(** * Google Workspace MCP server: dispatcher, validation and service clients

    A shallow embedding of the TypeScript sources
    ([schemas.ts], [utils.ts], [auth.ts], [config.ts], [meet-api.ts],
    [gmail-api.ts], [docs-api.ts], [tools/handlers.ts], [index.ts])
    together with the properties the specification states about them.

    Conventions.
    - A [string] is the UTF-8 encoding of the JavaScript string it stands
      for, so [Buffer.from(s)] is the identity on the bytes.
    - [async] functions are run to completion one after the other; a
      rejected promise is a thrown exception.
    - Calls that leave the process (Google APIs, the credential exchange,
      the file system, the clock, locale formatting) are fields of the
      record [Env]; every such call, and every validation attempt, is
      appended to a trace kept next to the cached credential and clients. *)

From Stdlib Require Import String Ascii List ZArith QArith Lia Bool DecimalString.
Import ListNotations.
Close Scope Q_scope.
Open Scope string_scope.
Set Warnings "-register-all".

Notation "x |> f" := (f x) (at level 50, left associativity, only parsing).

(* ===================================================================== *)
(** ** JavaScript values, exceptions and small string helpers *)
(* ===================================================================== *)

Module Js.

(** A thrown value: an [Error] instance with its message, or any other
    value, kept as the text [String(v)] gives for it. *)
Inductive exn : Type :=
| JsError (message : string)
| JsThrown (shown : string).

(** [error instanceof Error ? error.message : String(error)] *)
Definition exn_message (e : exn) : string :=
  match e with
  | JsError m => m
  | JsThrown s => s
  end.

Inductive outcome (A : Type) : Type :=
| Returned (a : A)
| Thrown (e : exn).
Arguments Returned {A} a.
Arguments Thrown {A} e.

(** Untyped data as tool arguments and API payloads carry it.  Numbers
    are the finite ones, kept as rationals. *)
Inductive json : Type :=
| JUndefined
| JNull
| JBool (b : bool)
| JNum (q : Q)
| JStr (s : string)
| JArr (items : list json)
| JObj (fields : list (string * json)).

Fixpoint has_key (k : string) (fields : list (string * json)) : bool :=
  match fields with
  | [] => false
  | (k', _) :: rest => if String.eqb k k' then true else has_key k rest
  end.

(** [obj[k]]: [undefined] when the key is absent. *)
Fixpoint lookup (k : string) (fields : list (string * json)) : json :=
  match fields with
  | [] => JUndefined
  | (k', v) :: rest => if String.eqb k k' then v else lookup k rest
  end.

(** [v?.k] *)
Definition get (k : string) (v : json) : json :=
  match v with
  | JObj fields => lookup k fields
  | _ => JUndefined
  end.

Definition is_zero (q : Q) : bool := Z.eqb (Qnum q) 0.

(** [!!v] *)
Definition truthy (v : json) : bool :=
  match v with
  | JUndefined | JNull => false
  | JBool b => b
  | JNum q => negb (is_zero q)
  | JStr s => negb (String.eqb s EmptyString)
  | JArr _ | JObj _ => true
  end.

Definition str_truthy (s : string) : bool := negb (String.eqb s EmptyString).

(** [Number.isInteger] on a finite number. *)
Definition is_integer (q : Q) : bool :=
  Z.eqb (Z.modulo (Qnum q) (Zpos (Qden q))) 0.

(** The integer a validated whole number stands for. *)
Definition to_Z (v : json) : Z :=
  match v with
  | JNum q => Z.div (Qnum q) (Zpos (Qden q))
  | _ => 0
  end.

Definition to_string (v : json) : string :=
  match v with
  | JStr s => s
  | _ => EmptyString
  end.

(** An optional string field: [None] for [undefined]. *)
Definition to_opt_string (v : json) : option string :=
  match v with
  | JStr s => Some s
  | _ => None
  end.

(** Decimal text of an integer, as [toString()] and template
    interpolation print it. *)
Definition dec (z : Z) : string := NilZero.string_of_int (Z.to_int z).

(** [parts.join(sep)] *)
Fixpoint join (sep : string) (parts : list string) : string :=
  match parts with
  | [] => EmptyString
  | [p] => p
  | p :: rest => p ++ sep ++ join sep rest
  end.

(** [s.includes(c)] for a one-character needle. *)
Fixpoint includes (c : ascii) (s : string) : bool :=
  match s with
  | EmptyString => false
  | String a rest => if Ascii.eqb a c then true else includes c rest
  end.

(** [s.split(c)] for a one-character separator: never empty. *)
Fixpoint split (c : ascii) (s : string) : list string :=
  match s with
  | EmptyString => [EmptyString]
  | String a rest =>
      if Ascii.eqb a c then EmptyString :: split c rest
      else match split c rest with
           | [] => [String a EmptyString]
           | p :: ps => String a p :: ps
           end
  end.

Fixpoint repeat_char (c : ascii) (n : nat) : string :=
  match n with
  | O => EmptyString
  | S n' => String c (repeat_char c n')
  end.

(** [s.padStart(n, c)] for a one-character filler. *)
Definition padStart (n : nat) (c : ascii) (s : string) : string :=
  repeat_char c (n - String.length s) ++ s.

Definition dquote : string := String (ascii_of_nat 34) EmptyString.
Definition CR : ascii := ascii_of_nat 13.
Definition LF : ascii := ascii_of_nat 10.
Definition CRLF : string := String CR (String LF EmptyString).

End Js.
Import Js.

(* ===================================================================== *)
(** ** The validation library (zod 3), as far as [schemas.ts] uses it *)
(* ===================================================================== *)

Module Zod.

Inductive string_check : Type :=
| SMin (n : nat) (msg : string)
| SEmail (msg : option string).

Inductive number_check : Type :=
| NInt
| NMin (bound : Z)
| NMax (bound : Z).

Inductive schema : Type :=
| ZString (checks : list string_check)
| ZNumber (checks : list number_check)
| ZBoolean
| ZArray (element : schema)
| ZOptional (inner : schema)
| ZDefault (inner : schema) (value : json)
| ZObject (shape : list (string * schema)).

Record issue : Type := { path : list string; message : string }.

Definition received (v : json) : string :=
  match v with
  | JUndefined => "undefined"
  | JNull => "null"
  | JBool _ => "boolean"
  | JNum _ => "number"
  | JStr _ => "string"
  | JArr _ => "array"
  | JObj _ => "object"
  end.

Definition invalid_type (expected : string) (p : list string) (v : json) : issue :=
  {| path := p;
     message := match v with
                | JUndefined => "Required"
                | _ => "Expected " ++ expected ++ ", received " ++ received v
                end |}.

Definition string_issue (is_email : string -> bool) (p : list string)
           (v : string) (c : string_check) : list issue :=
  match c with
  | SMin n msg =>
      if Nat.ltb (String.length v) n then [{| path := p; message := msg |}] else []
  | SEmail msg =>
      if is_email v then []
      else [{| path := p;
               message := match msg with Some m => m | None => "Invalid email" end |}]
  end.

Definition number_issue (p : list string) (q : Q) (c : number_check) : list issue :=
  match c with
  | NInt =>
      if is_integer q then []
      else [{| path := p; message := "Expected integer, received float" |}]
  | NMin b =>
      if Qle_bool (inject_Z b) q then []
      else [{| path := p;
               message := "Number must be greater than or equal to " ++ dec b |}]
  | NMax b =>
      if Qle_bool q (inject_Z b) then []
      else [{| path := p;
               message := "Number must be less than or equal to " ++ dec b |}]
  end.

_ _ _ _ _ _ _

**ACTIVITY:**
State how many lines in the preceding material contain the word "then", and give nothing else.

**ANSWER BOX:**
9